Socialab works as a company with a strong focus on social impact, that researches and highlights problems that are affecting communities, regions, or the world. Then, with the help of different organizations, these problems become challenges that they tackle together. The collective calls upon creative minds, with talents and diverse knowledge, that are part of the Socialab open innovation global platform and society in general, to submit ideas that might end or mitigate the effects of said problem. The focus is also that these ideas also have the potential to become companies that might provide new opportunities, similar to the organizations that once supported them. In other words, Socialab is concerned with broadening the impact and efficiency of sustainability strategies, innovation, and communications of both public and private organizations. This is achieved through the support of sustainable entrepreneurship ideas that could have the potential to position themselves on the public agenda. 

Who Is Socialab?

In 2010, the TECHO Innovation Centre came up as an idea to amplify and diversify the impact that the TECHO foundation was generating in Chile through the construction of decent housing in all of the 19 other countries where it remains present. The purpose that brought together the founders was the same, to build a more just society with less poverty. Only this time, the proposal was to solve the main challenge in a different way: to outsource. 

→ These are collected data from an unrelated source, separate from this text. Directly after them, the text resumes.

Lemma free_for_spec holdings tr :
  free_for holdings tr = true ↔
  ∀ m held, m ∈ acquired tr → held ∈ holdings → m ∉ held.
Proof.
  unfold free_for. rewrite forallb_forall. split.
  - intros H m held Hm Hh. apply list_elem_of_In, H in Hm.
    rewrite forallb_forall in Hm. apply list_elem_of_In, Hm in Hh.
    by apply bool_decide_eq_true in Hh.
  - intros H m Hm. apply forallb_forall. intros held Hh.
    apply bool_decide_eq_true. apply H; by apply list_elem_of_In.
Qed.

(** The steps of [WorkerFn_lock_step]. *)
Inductive worker_lock_moves (id : nat) (s : @State ThreadManager)
  : WorkerPoint → list Event → @State ThreadManager → WorkerPoint → Prop :=
| lock_moves_queue pc :
    pc = AtLoopHead ∨ pc = InWait →
    worker_lock_moves id s (At pc) [EvLock TaskQueueMutex] s AtValidation
| lock_moves_validate :
    worker_lock_moves id s AtValidation (check_trace (m_TaskWorkers s) id) s
      (At (AtWaitCondition (is_present (m_TaskWorkers s) id)))
| lock_moves_on pc tr s' pc' :
    pc ≠ AtLoopHead → pc ≠ InWait →
    worker_moves id s pc tr s' pc' →
    worker_lock_moves id s (At pc) tr s' (At pc').

Lemma WorkerFn_lock_step_moves id p s tr s' p' :
  WorkerFn_lock_step id p s = Done tr s' p' → worker_lock_moves id s p tr s' p'.
Proof.
  destruct p as [pc|].
  - destruct (decide (pc = AtLoopHead ∨ pc = InWait)) as [Hpc|Hpc].
    + destruct Hpc as [-> | ->]; cbn; unfold bind, emit, ret; intros [= <- <- <-];
        constructor; auto.
    + assert (WorkerFn_lock_step id (At pc) s
              = bind (WorkerFn_step id pc) (λ pc', ret (At pc')) s) as ->.
      { destruct pc; try done; exfalso; apply Hpc; auto. }
      unfold bind at 1.
      destruct (WorkerFn_step id pc s) as [tr1 s1 pc1|] eqn:Hstep; [|done].
      unfold ret. intros [= <- <- <-]. rewrite app_nil_r.
      apply WorkerFn_step_moves in Hstep.
      constructor; [..|done]; intros ->; apply Hpc; auto.
  - cbn. unfold bind. rewrite CanWorkerContinueWorking_spec. unfold ret.
    intros [= <- <- <-]. rewrite app_nil_r. constructor.
Qed.

(** The two steps at the head of the loop are the one step of
    [WorkerFn_step]. *)
Lemma WorkerFn_lock_step_twice id pc s :
  pc = AtLoopHead ∨ pc = InWait →
  bind (WorkerFn_lock_step id (At pc)) (WorkerFn_lock_step id) s
  = bind (WorkerFn_step id pc) (λ pc', ret (At pc')) s.
Proof.
  intros Hpc. unfold bind at 2. rewrite WorkerFn_step_check by done.
  destruct Hpc as [-> | ->]; cbn; unfold bind, emit, ret;
    rewrite CanWorkerContinueWorking_spec; cbn; by rewrite ?app_nil_r.
Qed.
Lemma ShrinkToFit_eq `{PoolEnv} p :
  exec ShrinkToFit p =
    exec TraceStats
      (exec (recreate (map GetSize
                         (List.filter IsOversized (available_surfaces_ p))))
            (set_available
               (List.filter (fun s => negb (IsOversized s))
                            (available_surfaces_ p)) p)).
Proof.
  unfold ShrinkToFit, exec at 1. run.
  rewrite reset_oversized_eq, erase_remove_null_reset.
  unfold exec.
  destruct (recreate _ _) as [[] p1]. reflexivity.
Qed.

Lemma CreateSurface_logged_eq `{PoolEnv} size p log :
  CreateSurface_logged size (p, log) =
    (result (CreateSurface size) p,
     (exec (CreateSurface size) p,
      log ++ replacement_events (make_VulkanSurface size (buffer_id_ p)))).
Proof.
  unfold CreateSurface_logged, replacement_events, result, exec.
  rewrite CreateSurface_eq. cbv zeta.
  destruct (IsValid (make_VulkanSurface size (buffer_id_ p)));
    cbn [negb fst snd]; [reflexivity|].
  now rewrite <- app_assoc.
Qed.

Lemma reset_oversized_logged_eq l :
  reset_oversized_logged l =
    (reset_oversized l, map EvDestroy (List.filter IsOversized l)).
Proof.
  induction l as [|s l IH]; [reflexivity|].
  cbn [reset_oversized_logged reset_oversized]. rewrite IH.
  destruct (reset_oversized l) as [slots sizes].
  destruct (IsOversized s) eqn:Hs; cbn [List.filter]; rewrite Hs; reflexivity.
Qed.

Lemma recreate_logged_eq `{PoolEnv} sizes : forall p log,
  recreate_logged sizes (p, log) =
    (exec (recreate sizes) p,
     log ++ flat_map replacement_events (constructed (buffer_id_ p) sizes)).
Proof.
  induction sizes as [|size sizes IH]; intros p log.
  - cbn [recreate_logged constructed flat_map]. now rewrite app_nil_r.
  - cbn [recreate_logged]. rewrite CreateSurface_logged_eq.
    rewrite IH, recreate_cons. cbn [constructed flat_map].
    rewrite <- app_assoc.
    set (q := match result (CreateSurface size) p with
              | Some s =>
                  set_available
                    (available_surfaces_ (exec (CreateSurface size) p) ++ [s])
                    (exec (CreateSurface size) p)
              | None => exec (CreateSurface size) p
              end).
    assert (Hid : buffer_id_ q = wrap_buffer_id (buffer_id_ p + 1)).
    { subst q. unfold result, exec. rewrite CreateSurface_eq. cbv zeta.
      destruct (IsValid _); reflexivity. }
    now rewrite Hid.
Qed.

The hypothesis was the following, if there was a challenge within a community, neighborhood, or country and there was only one person or one team trying to solve it, it was more likely that the solution would come in a more costly and time-consuming manner. Instead, if an organization was open these problems to a community of creatives, designers, and entrepreneurs that could pitch in, it would be easier and quicker to come up with solutions, generating an impact in broader aspects, not just housing. This would also bolster company development in the future, companies that not only care about profit but also social impact. 

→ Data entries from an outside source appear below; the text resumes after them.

(** X15. What a configuration without repositories does: when [main]
    returns on a configuration file with an empty [repos] list, it has
    loaded the file, created the index directory and the clone directory,
    and written a root page made of the header and the footer; it has
    started no sub-process, and the builder knows no version. *)
Theorem main_without_repos args_config config d w (st st' : state World) :
  os_is_file (str (parse (default "./config.yaml" args_config))) (world st)
  = true →
  os_load_yaml (str (parse (default "./config.yaml" args_config))) (world st)
  = (Ok config, w) →
  config !! "repos" = Some (CList []) →
  config !! "clone_dir" = Some (CStr d) →
  main args_config st = (Ok (), st') →
  existing_versions (self st') = ∅ ∧ needed_versions (self st') = ∅
  ∧ ∃ out_file,
      log st' = log st
        ++ [EvLoadYaml (str (parse (default "./config.yaml" args_config)));
            EvMakedirs "simple";
            EvMakedirs ("./" +:+ str (parse d));
            EvOpen root_index_path out_file;
            EvWrite out_file html_header;
            EvWrite out_file html_footer;
            EvClose out_file].
Proof.
  intros Hfile Hload Hr Hd. unfold main. intros Hrun.
  apply bind_ok_inv in Hrun as (present & s1 & Hask & Hrun).
  unfold ask in Hask. rewrite Hfile in Hask. injection Hask as <- <-.
  apply bind_ok_inv in Hrun as (config' & s2 & Hcfg & Hrun).
  unfold call in Hcfg. rewrite Hload in Hcfg. injection Hcfg as <- <-.
  apply bind_ok_inv in Hrun as ([] & s3 & Hinit & Hrun).
  unfold __init__ in Hinit.
  apply bind_ok_inv in Hinit as (r & t1 & Hr' & Hinit).
  unfold lift, getitem in Hr'. rewrite Hr in Hr'. injection Hr' as <- <-.
  apply bind_ok_inv in Hinit as (b0 & t2 & [= <- <-] & Hinit).
  apply bind_ok_inv in Hinit as ([] & t3 & [= <-] & Hinit).
  apply bind_ok_inv in Hinit as (d' & t4 & Hd' & Hinit).
  unfold lift, getitem in Hd'. rewrite Hd in Hd'. injection Hd' as <- <-.
  apply bind_ok_inv in Hinit as (p & t5 & [= <- <-] & Hinit).
  apply bind_ok_inv in Hinit as (b1 & t6 & [= <- <-] & Hinit).
  apply bind_ok_inv in Hinit as ([] & t7 & [= <-] & Hinit).
  apply bind_ok_inv in Hinit as (b2 & t8 & [= <- <-] & Hinit).
  apply bind_ok_inv in Hinit as (names & t9 & [= <- <-] & Hinit).
  apply bind_ok_inv in Hinit as ([] & t10 & [= <-] & Hinit).
  apply bind_ok_inv in Hinit as ([] & t11 & Hdirs & Hdetect).
  unfold _make_dirs in Hdirs.
  apply bind_ok_inv in Hdirs as ([] & u1 & Hroot & Hdirs).
  apply makedirs_ok_inv in Hroot as [Hs1 Hl1].
  apply bind_ok_inv in Hdirs as (b3 & u2 & [= <- <-] & Hdirs).
  rewrite Hs1 in Hdirs. cbn [self package_names __package_names] in Hdirs.
  apply bind_ok_inv in Hdirs as ([] & u3 & [= <-] & Hdirs).
  apply bind_ok_inv in Hdirs as (b4 & u4 & [= <- <-] & Hdirs).
  rewrite Hs1 in Hdirs. cbn [self clone_dir __clone_dir] in Hdirs.
  apply makedirs_ok_inv in Hdirs as [Hs2 Hl2].
  unfold _detect_existing, bind, get_self in Hdetect.
  rewrite Hs2, Hs1 in Hdetect. cbn in Hdetect. injection Hdetect as <-.
  apply bind_ok_inv in Hrun as ([] & s4 & Hclone & Hrun).
  unfold clone_repos, bind, get_self in Hclone.
  rewrite Hs2, Hs1 in Hclone. cbn in Hclone. injection Hclone as <-.
  apply bind_ok_inv in Hrun as ([] & s5 & Hbuild & Hrun).
  unfold build_all, bind, get_self in Hbuild.
  rewrite Hs2, Hs1 in Hbuild. cbn in Hbuild. injection Hbuild as <-.
  unfold create_indices in Hrun.
  apply with_open_w_ok_inv in Hrun
    as (out_file & w1 & v1 & w3 & Hopen & Hbody & _ & ->).
  apply bind_ok_inv in Hbody as ([] & v2 & Hhead & Hbody).
  apply write_ok_inv in Hhead as (w2 & _ & ->).
  apply bind_ok_inv in Hbody as (b5 & v3 & [= <- <-] & Hbody).
  cbn [self] in Hbody. rewrite Hs2, Hs1 in Hbody.
  cbn [self package_names __package_names] in Hbody.
  apply bind_ok_inv in Hbody as ([] & v4 & [= <-] & Hfoot).
  apply write_ok_inv in Hfoot as (w4 & _ & ->).
  cbn [self log]. split; [done|]. split; [done|].
  exists out_file. rewrite Hl2, Hl1. cbn [log].
  by rewrite <- !app_assoc.
Qed.

(** ** Paths of a package *)

Lemma parse_no_slash (x : string) :
  count_char "/" x = 0 →
  parse x = Path EmptyString (if is_component x then [x] else []).
Proof.
  intros Hx. unfold parse.
  assert (Hroot : splitroot x = (EmptyString, x)).
  { destruct x as [|c x]; [done|]. simpl in *.
    by destruct (Ascii.eqb c "/"). }
  rewrite Hroot, (split_no_sep "/" x) by done. simpl.
  by destruct (is_component x).
Qed.

Lemma joinpath_no_slash p (x : string) :
  count_char "/" x = 0 →
  joinpath p x = Path (root p) (parts p ++ if is_component x then [x] else []).
Proof.
  intros Hx. unfold joinpath.
  assert (Hstart : startswith_char "/" x = false).
  { destruct x as [|c x]; [done|].
    destruct (Ascii.eqb_spec c "/") as [->|Hne]; [done|].
    apply Ascii.eqb_neq. congruence. }
  by rewrite Hstart, parse_no_slash.
Qed.

(** X16. Where the pages go.  The page of a package with an ordinary name
    is [simple/<name>/index.html]; but for the names that are not path
    components, the empty name and the dot, which the identifiers
    [owner/] and [owner/.] give, the directory of the package is the index
    directory itself and its page is the root page. *)
Theorem index_path_of_package (pkg : string) :
  count_char "/" pkg = 0 →
  (is_component pkg = true →
     str (package_path_from_package_name pkg) = "simple/" +:+ pkg
     ∧ index_path pkg = "simple/" +:+ pkg +:+ "/index.html")
  ∧ (is_component pkg = false →
     package_path_from_package_name pkg = pypi_root_directory
     ∧ index_path pkg = root_index_path).
Proof.
  intros Hslash. unfold index_path, root_index_path,
    package_path_from_package_name.
  rewrite (joinpath_no_slash _ pkg) by done. split; intros Hc; rewrite Hc.
  - split; reflexivity.
  - split; [|done]. change (parts pypi_root_directory) with ["simple"].
    done.
Qed.

(** X17. Cloning and building use the same key.  When [_clone_repo]
    returns, the needed versions are stored under the second segment of
    the identifier; the clone path is the clone directory joined with that
    segment, and for an ordinary segment its last component, under which
    [_build_and_copy_wheels] looks the needed versions up, is the segment
    again. *)
Theorem build_finds_what_clone_stored repo (st st' : state World) :
  _clone_repo repo st = (Ok (), st') →
  ∃ repo_owner package_name needed,
    split "/" repo = [repo_owner; package_name]
    ∧ needed_versions (self st') !! package_name = Some needed
    ∧ (is_component package_name = true →
         name (joinpath (clone_dir (self st')) package_name) = package_name
         ∧ getitem (needed_versions (self st'))
             (name (joinpath (clone_dir (self st')) package_name))
           = Ok needed).
Proof.
  intros Hrun.
  destruct (_clone_repo_stores_needed repo st st' Hrun)
    as (o & p & st0 & st1 & tags & Hsplit & _ & _ & Hrec & _).
  assert (Hneeded : ∃ needed, needed_versions (self st') !! p = Some needed).
  { unfold reconcile in Hrec.
    apply bind_ok_inv in Hrec as (b & s1 & [= <- <-] & Hrec).
    apply bind_ok_inv in Hrec as (nd & s2 & [= _ <-] & Hrec).
    unfold set_needed_versions, bind, get_self, set_self in Hrec.
    injection Hrec as <-. eexists. apply lookup_insert_eq. }
  destruct Hneeded as (needed & Hneeded).
  exists o, p, needed. split; [done|]. split; [done|].
  intros Hc.
  assert (Hslash : count_char "/" p = 0).
  { pose proof (split_fields_no_sep "/" repo) as Hall. rewrite Hsplit in Hall.
    apply Forall_cons in Hall as [_ Hall]. by apply Forall_cons in Hall as [? _]. }
  assert (Hname : name (joinpath (clone_dir (self st')) p) = p).
  { rewrite joinpath_no_slash, Hc by done. unfold name. simpl.
    by rewrite last_snoc. }
  split; [done|]. rewrite Hname. unfold getitem. by rewrite Hneeded.
Qed.

(** ** Loops stop at the first failure *)

Lemma for_each_app {A} (l1 l2 : list A) (body : A → M World unit) st :
  for_each (l1 ++ l2) body st
  = match for_each l1 body st with
    | (Ok _, st1) => for_each l2 body st1
    | (Raise e, st1) => (Raise e, st1)
    end.
Proof.
  revert st. induction l1 as [|x l1 IH]; intros st; simpl; [done|].
  unfold bind. destruct (body x st) as [[[]|e] st1]; [apply IH|done].
Qed.

(** X18. [clone_repos] stops at the first repository that fails: when the
    repositories before it were processed and [_clone_repo] raises on it,
    [clone_repos] raises the same exception in the state that
    [_clone_repo] left, and no later repository is processed. *)
Theorem clone_repos_stops_at_first_failure (st st1 st2 : state World)
    l1 repo l2 e :
  repos (self st) = l1 ++ repo :: l2 →
  for_each l1 _clone_repo st = (Ok (), st1) →
  _clone_repo repo st1 = (Raise e, st2) →
  clone_repos st = (Raise e, st2).
Proof.
  intros Hrepos Hbefore Hfail. unfold clone_repos, bind, get_self.
  rewrite Hrepos, for_each_app, Hbefore. simpl. unfold bind.
  by rewrite Hfail.
Qed.

(** ** The tags of a repository *)

Lemma splitlines_from_line cur line rest :
  no_linebreak line = true →
  splitlines_from cur false (line +:+ newline +:+ rest)
  = (cur +:+ line) :: splitlines_from EmptyString false rest.
Proof.
  revert cur. induction line as [|c line IH]; intros cur Hline.
  - change (splitlines_from cur false (String "010" rest)
            = (cur +:+ EmptyString) :: splitlines_from EmptyString false rest).
    simpl. f_equal. clear. induction cur as [|x cur IH]; [done|].
    change (String x cur = String x (cur +:+ EmptyString)). by rewrite <- IH.
  - change (splitlines_from cur false (String c (line +:+ newline +:+ rest))
            = (cur +:+ String c line)
              :: splitlines_from EmptyString false rest).
    simpl in *. apply andb_prop in Hline as [Hc Hline].
    apply negb_true_iff in Hc. rewrite Hc.
    rewrite IH by done. f_equal.
    rewrite append_assoc. done.
Qed.

Lemma splitlines_unlines (lines : list string) :
  Forall (λ line, no_linebreak line = true) lines →
  splitlines (unlines lines) = lines.
Proof.
  unfold splitlines. induction 1 as [|line lines Hline _ IH]; [done|].
  simpl. rewrite splitlines_from_line by done. by rewrite IH.
Qed.

(** X19. [_get_repo_tags] returns the lines that [git tag] prints: when
    the command prints tags without line-breaking characters, each
    followed by a line feed, the result is the list of these tags, in the
    order printed, and only the call of the command is logged. *)
Theorem _get_repo_tags_returns_printed_tags git_clone_path
    (tags : list string) w (st : state World) :
  Forall (λ tag, no_linebreak tag = true) tags →
  os_check_output ["git"; "tag"; "--sort=v:refname"]
    (Some (str git_clone_path)) (world st) = (Ok (unlines tags), w) →
  _get_repo_tags git_clone_path st
  = (Ok tags,
     State (self st) w
       (log st ++ [EvCheckOutput ["git"; "tag"; "--sort=v:refname"]
                     (Some (str git_clone_path))])).
Proof.
  intros Htags Hout. unfold _get_repo_tags, bind, call, ret.
  rewrite Hout. by rewrite splitlines_unlines.
Qed.

(** ** The builder during the builds *)

Lemma for_fold_self {A S} (l : list A) (body : S → A → M World S) :
  (∀ s x st st' r, body s x st = (r, st') → self st' = self st) →
  ∀ s st st' r, for_fold l s body st = (r, st') → self st' = self st.
Proof.
  intros Hbody. induction l as [|x l IH]; intros s; simpl.
  - apply ret_self.
  - apply bind_self; [apply Hbody|]. intros s'. apply IH.
Qed.

Lemma build_and_copy_wheel_self g pkg idx version (st st' : state World) r :
  build_and_copy_wheel g pkg idx version st = (r, st') → self st' = self st.
Proof.
  unfold build_and_copy_wheel. revert st st' r.
  apply bind_self; [apply run_self|]. intros _.
  apply bind_self.
  { apply for_each_self. intros d.
    apply bind_self; [apply ask_self|]. intros present.
    destruct present; [apply call_self|apply ret_self]. }
  intros _. apply bind_self; [apply run_self|]. intros _.
  apply bind_self; [apply lift_self|]. intros i.
  apply bind_self; [apply run_self|]. intros _. apply ret_self.
Qed.

(** X20. Building records nothing: whether [build_all] returns or raises,
    the builder is as before; in particular the existing versions still
    are those of the scan in [__init__] and do not hold the versions just
    built. *)
Theorem build_all_leaves_builder (st st' : state World) r :
  build_all st = (r, st') → self st' = self st.
Proof.
  unfold build_all. revert st st' r.
  apply bind_self; [apply get_self_self|]. intros b.
  apply for_each_self. intros repo. unfold build_repo.
  apply bind_self; [apply lift_self|]. intros [o p].
  apply bind_self; [apply get_self_self|]. intros b'.
  unfold _build_and_copy_wheels.
  apply bind_self; [apply get_self_self|]. intros b''.
  apply bind_self; [apply lift_self|]. intros versions.
  apply bind_self; [|intros _; apply ret_self].
  apply for_fold_self. intros s x. apply build_and_copy_wheel_self.
Qed.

Since magic is made through acting quickly, especially in innovation, this hypothesis was proven since day one. During the trial runs solutions were created to solve basic service problems. Through mobile showers and access to drinking water that had been processed over a plasma system, families living in camps could access this very basic need.

Today, more than 205 challenges have been generated by open innovation calls which means that Socialab has challenged entrepreneurs and creatives directly over 250 times to solve real-world problems. Initially, these were challenges to reduce poverty, then, environmental, social, sustainability, and business challenges were added. These challenges have managed to not only bring solutions to problems but also to boost ideas, companies, and projects from social entrepreneurs around Chile, Latin America, and the world. By 2019, 800 start-ups and 57,752 proposals have been shared in the open innovation platform. 

Julián Ugarte, Matías Rojas, Andrés Iriondo, and Askan Straume all belonged to “Un Techo para Chile” Foundation and worked to overcome poverty. Together they have formed the history of Socialab as its founders in the almost nine years of this platform, where Julián has become both a spokesperson and inspiration for the Chilean and continental entrepreneurship ecosystem. Julián, besides being a director and co-founder of Socialab, is also a founding partner of IF (first producer with a B certification in Chile), co-creator of the International Social Innovation Festival (FiiS, already in its 7th version), Ashoka fellow, +SocialGood ambassador (UN), and winner of AVONNI, one of the most prestigious innovation awards (obtained through his work with Socialab in 2013). Finally, his involvement in the country’s wellbeing has led him to venture into politics, running for senator for the V region in 2017. 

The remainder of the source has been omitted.